HISTORY OF SQUADRON

7TH FIGHTER SQUADRON HISTORY

The 7th Fighter Squadron of the 49th Fighter Wing (then designated the 49th Pursuit Group), was activated 16 January 1941, at Selfridge Field, Michigan, as the 7th Fighter Pursuit Squadron.

Since its activation, more than 54 years ago, the Squadron has served its country heroically, and engaged in combat in World War II, Korea, Vietnam, and other important missions.

After the Japanese attack on Pearl Harbor, training was greatly accelerated to prepare the Squadron for combat duty. By 16 February 1942, the 7th found themselves at Bankstown, Australia, as one of the first American aviation units in the Southwest Pacific, flying the Curtis P-40. The first air engagement came on March 14 over Horn Island off Cape York, Australia, with the 7th downing 5 Japanese Zeroes, taking no losses themselves. Until the following September, the 7th would remain in Australia, engaged primarily in air defense. It then moved North to Port Moresby, New Guinea, where its P-40s flew attack and air defense missions against Japanese fortifications. During this period, the squadron originally known as the "Screamin’ Demons," adopted their mascot and emblem, the Bunyap, an Australian aboriginal death demon. Even to this day, the Bunyap remains the squadron emblem.

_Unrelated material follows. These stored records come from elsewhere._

(** ** The properties on the sample repository *)

Lemma lookup_keeps_other_entries_witness :
  cache.Get (now scenario.hot) "https://other.example/charts"
            (IndexFileCache (snd (sample.find "baz" "2.0.0" scenario.hot)))
  = Some (IndexFilePtr sample.stale).
Proof.
  unfold sample.find.
  rewrite (proj1 (lookup_keeps_other_entries (H := sample.collaborators)
                    sample.repoURL "" "" "baz" "2.0.0" "" "" "" sample.getters
                    scenario.hot "https://other.example/charts" (now scenario.hot)
                    ltac:(discriminate))).
  reflexivity.
Defined.

Lemma lookup_from_cache_is_local_witness :
  fst (sample.find "foo" "1.0.0" scenario.hot)
  = Return "https://repo.example/charts/foo-1.0.0.tgz"
  /\ requests (snd (sample.find "foo" "1.0.0" scenario.hot)) = 1.
Proof.
  destruct (lookup_from_cache_is_local (H := sample.collaborators)
              sample.repoURL "" "" "foo" "1.0.0" "" "" "" sample.getters
              scenario.hot sample.fresh
              (sample.record "foo" "1.0.0" "sha256:f1" ["foo-1.0.0.tgz"]))
    as (Hr & Hn & _).
  - reflexivity.
  - reflexivity.
  - split; [exact Hr | exact Hn].
Defined.

Lemma lookup_returns_resolved_first_url_witness :
  exists repoIndex w1 cv chartURL rest,
    chosen_catalog (H := sample.collaborators) sample.repoURL "" "" "" "" ""
                   sample.getters sample.warm repoIndex w1
    /\ (sample.lookup repoIndex "foo" "1.0.0" = Ok cv
        \/ exists e repoIndex2 w3,
             sample.lookup repoIndex "foo" "1.0.0" = Err e
             /\ sample.refetch (invalidated sample.repoURL "foo" "1.0.0" w1)
                = (Return repoIndex2, w3)
             /\ sample.lookup repoIndex2 "foo" "1.0.0" = Ok cv)
    /\ URLs cv = chartURL :: rest
    /\ ResolveReferenceURL sample.repoURL chartURL
       = Ok "https://repo.example/charts/foo-1.0.0.tgz".
Proof.
  apply (lookup_returns_resolved_first_url (H := sample.collaborators)
           sample.repoURL "" "" "foo" "1.0.0" "" "" "" sample.getters sample.warm).
  vm_compute. reflexivity.
Defined.

Lemma lookup_cold_errors_witness :
  fst (FindChartInAuthRepoURL (H := sample.collaborators) "ftp://repo.example/charts"
         "" "" "foo" "1.0.0" "" "" "" sample.getters sample.cold)
  = Fail (Errorf "could not find protocol handler for: ftp").
Proof.
  pose proof (lookup_cold_errors (H := sample.collaborators) "ftp://repo.example/charts"
                "" "" "foo" "1.0.0" "" "" "" sample.getters sample.cold eq_refl) as Hw.
  assert (Hf : FindChartInAuthRepoURL (H := sample.collaborators)
                 "ftp://repo.example/charts" "" "" "foo" "1.0.0" "" "" ""
                 sample.getters sample.cold
               = (Fail (Errorf "could not find protocol handler for: ftp"),
                  logged sample.cold (EvCacheGet "ftp://repo.example/charts" false)))
    by exact Hw.
  rewrite Hf. reflexivity.
Defined.

Lemma lookup_failed_retry_drops_entry_witness :
  cache.Get (now sample.warm) sample.repoURL
    (IndexFileCache
       (snd (FindChartInAuthRepoURL (H := sample.collaborators) sample.repoURL
               "" "" "foo" "1.0.0" "" "" "" scenario.down sample.warm)))
  = None.
Proof.
  apply (lookup_failed_retry_drops_entry (H := sample.collaborators)
           sample.repoURL "" "" "foo" "1.0.0" "" "" "" scenario.down
           sample.warm (logged sample.warm (EvCacheGet sample.repoURL true))
           (snd (GetAndCacheIndexFile (H := sample.collaborators) sample.repoURL
                   "" "" "" "" "" scenario.down
                   (invalidated sample.repoURL "foo" "1.0.0"
                      (logged sample.warm (EvCacheGet sample.repoURL true)))))
           sample.stale (Errorf "no chart name found")
           (Wrap (External "connection refused")
                 ("looks like " ++ sample.quoted sample.repoURL
                  ++ " is not a valid chart repository or cannot be reached"))).
  - left. split; reflexivity.
  - reflexivity.
  - vm_compute. reflexivity.
Defined.

Lemma refetch_caches_catalog_witness :
  cache.Get (now (snd (sample.refetch sample.cold))) sample.repoURL
            (IndexFileCache (snd (sample.refetch sample.cold)))
  = Some (IndexFilePtr sample.stale)
  /\ requests (snd (sample.refetch sample.cold)) = 1.
Proof.
  destruct (refetch_caches_catalog (H := sample.collaborators)
              sample.repoURL "" "" "" "" "" sample.getters
              sample.cold (snd (sample.refetch sample.cold)) sample.stale)
    as (Hc & Hn & _).
  - vm_compute. reflexivity.
  - split; [exact Hc | exact Hn].
Defined.

Lemma refetch_failure_keeps_cache_witness :
  IndexFileCache (snd (GetAndCacheIndexFile (H := sample.collaborators) sample.repoURL
                         "" "" "" "" "" scenario.down sample.warm))
  = IndexFileCache sample.warm.
Proof.
  apply (refetch_failure_keeps_cache (H := sample.collaborators)
           sample.repoURL "" "" "" "" "" scenario.down sample.warm
           (snd (GetAndCacheIndexFile (H := sample.collaborators) sample.repoURL
                   "" "" "" "" "" scenario.down sample.warm))
           (Wrap (External "connection refused")
                 ("looks like " ++ sample.quoted sample.repoURL
                  ++ " is not a valid chart repository or cannot be reached"))).
  vm_compute. reflexivity.
Defined.

Lemma DownloadIndexFile_mirrors_index_witness :
  requests (snd (DownloadIndexFile (H := sample.collaborators)
                   (sample.repository sample.stale []) sample.cold)) = 1
  /\ IndexFileCache (snd (DownloadIndexFile (H := sample.collaborators)
                            (sample.repository sample.stale []) sample.cold))
     = IndexFileCache sample.cold.
Proof.
  apply (DownloadIndexFile_mirrors_index (H := sample.collaborators)
           (sample.repository sample.stale []) sample.cold
           (snd (DownloadIndexFile (H := sample.collaborators)
                   (sample.repository sample.stale []) sample.cold))
           sample.stale "/cache/repository/repo-index.yaml").
  vm_compute. reflexivity.
Defined.

Lemma DownloadIndexFile_writes_after_decoding_witness :
  exists indexURL body i,
    index_location sample.repoURL = inr indexURL
    /\ sample.remote 0 indexURL (download_options (sample.repository sample.stale []))
       = Ok body
    /\ sample.decode body = Ok i.
Proof.
  apply (DownloadIndexFile_writes_after_decoding (H := sample.collaborators)
           (sample.repository sample.stale []) sample.cold
           (snd (DownloadIndexFile (H := sample.collaborators)
                   (sample.repository sample.stale []) sample.cold))
           (fst (DownloadIndexFile (H := sample.collaborators)
                   (sample.repository sample.stale []) sample.cold))).
  - apply surjective_pairing.
  - intros E.
    apply (f_equal (fun fs => nodes fs !! "/cache/repository/repo-index.yaml")) in E.
    vm_compute in E. discriminate E.
Defined.

Lemma DownloadIndexFile_ignores_chart_list_witness :
  fst (DownloadIndexFile (H := sample.collaborators)
         (sample.repository sample.stale []) scenario.locked)
  = Return (sample.stale, "/cache/repository/repo-index.yaml")
  /\ nodes (disk (snd (DownloadIndexFile (H := sample.collaborators)
                         (sample.repository sample.stale []) scenario.locked)))
       !! "/cache/repository/repo-charts.txt" = None.
Proof.
  split.
  - apply (DownloadIndexFile_ignores_chart_list (H := sample.collaborators)
             (sample.repository sample.stale []) scenario.locked
             "https://repo.example/charts/index.yaml" "stale" sample.stale).
    + reflexivity.
    + reflexivity.
    + reflexivity.
    + intros E. vm_compute in E. discriminate E.
    + discriminate.
    + vm_compute. discriminate.
    + vm_compute. discriminate.
  - vm_compute. reflexivity.
Defined.

Lemma Load_lists_archives_witness :
  scenario.paths
  = archives (filepath_Walk sample.repo_disk "/repo").
Proof.
  exact (proj1 (Load_lists_archives (H := sample.collaborators) sample.repo_disk
                  (sample.repository sample.stale [])
                  (sample.repository sample.stale scenario.paths) eq_refl)).
Defined.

During WW II, the 7th had 10 of its members earn Ace status, as each of them destroyed 5 or more enemy aircraft in aerial combat. The squadron continued to function effectively during WW II scoring 36 "Kills" in December 1944. By the end of the war, the Screamin’ Demons had achieved 178 "Kills."

In 1944, the squadron began moving northward, as the Allies were driving the Japanese back to their homeland. During this period, the 7th was at Biak Island, Leyte and Mindoro in the Philippines, Formosa, and finally Okinawa. Also the unit became operational in the P-47 and P-38. During its Pacific campaign, the 7th contributed 190 aerial victories to the Allied total. Notable among these the victories credited to Major Richard Bong, America’s leading "Ace" of World War II. Major Bong was a "Bunyap" for a portion of his tour.

The end of the war found the 7th in Japan as part of the occupational force. Flying P-51s and F-80s, the unit sharer responsibility for the air defense of the Japanese Islands.

When hostilities broke out in Korea, the 7th was again readied for combat, and deployed to Taegu, Korea, where as part of the 49th Fighter-Bomber Group, was the first combat fighter outfit to operate actively from bases in South Korea. During this conflict, the unit actively participated in close air support of U.N. troops and interdiction strikes against targets in North Korea and Manchuria.

After the Korean War, the 7th moved back to Japan. The Squadron was stationed at Hazuka, Misawa, and Chitose. Here they flew F-84s and F-86s.

In 1957, the Squadron moved around the world to the European Theater, first at Euain/Rouvres, France, and in 1959, to Spangdahlem, Germany. During this period the Squadron was operational in the F-100. In 1962, a conversion was made to the F-105. As part of USAFE, the 7th participated in many NATO exercises.

In February 1967, the 7th opened the 49th Weapons Training Detachment at Wheelus Field, Libya, to begin transition to the F-4D aircraft. Finally, in 1968, the 7th accompanied the

49th back to CONUS, to Holloman AFB, NM. However, the Squadron did retain its NATO commitment to return once a year to its "dual base" home at Spangdahlem.

At Holloman, the 7th participated in the annual Crested Cap exercise and in various Command and Air Force exercises around the CONUS, as well as local training. In April 1972, the 7th was ordered to deploy with the 49th Wing to Takhli AB, Thailand, to help defeat the Communist Spring Offensive in Vietnam. The unit flew numerous interdiction, close air support, and air defense missions. They returned to Holloman AFB in August 1972.

The Bunyaps began the transition to the F-15 Eagle in mid-1977 and completed the change by early 1978. Since then, the 7th has participated in numerous Red Flags, Joint Training exercises, and deployments in the Air Defense/Superiority Mission. Also, the Squadron maintained the TAC NORAD Air Defense Alert commitment in the Eagle, with the best scramble times in NORAD.

On 12 October 1989, the squadron was called into action once again. Several F-15 aircraft deployed to Howard AFB, Panama in support of Operation JUST CAUSE. The purpose of this deployment was to support President Bush’s national drug control strategy. During this operation, Gen Manuel Noriega surrendered and was transported back to Homestead AFB, FL where he was arraigned on federal drug trafficking charges.

In December 1993, the Squadron took over its present mission, training F-117A pilots and being in charge of the T-38 Companion Training Program. This mission and many of the people were part of the 417th Fighter Squadron which was part of the Top Secret Stealth Community at Tonapah, NV.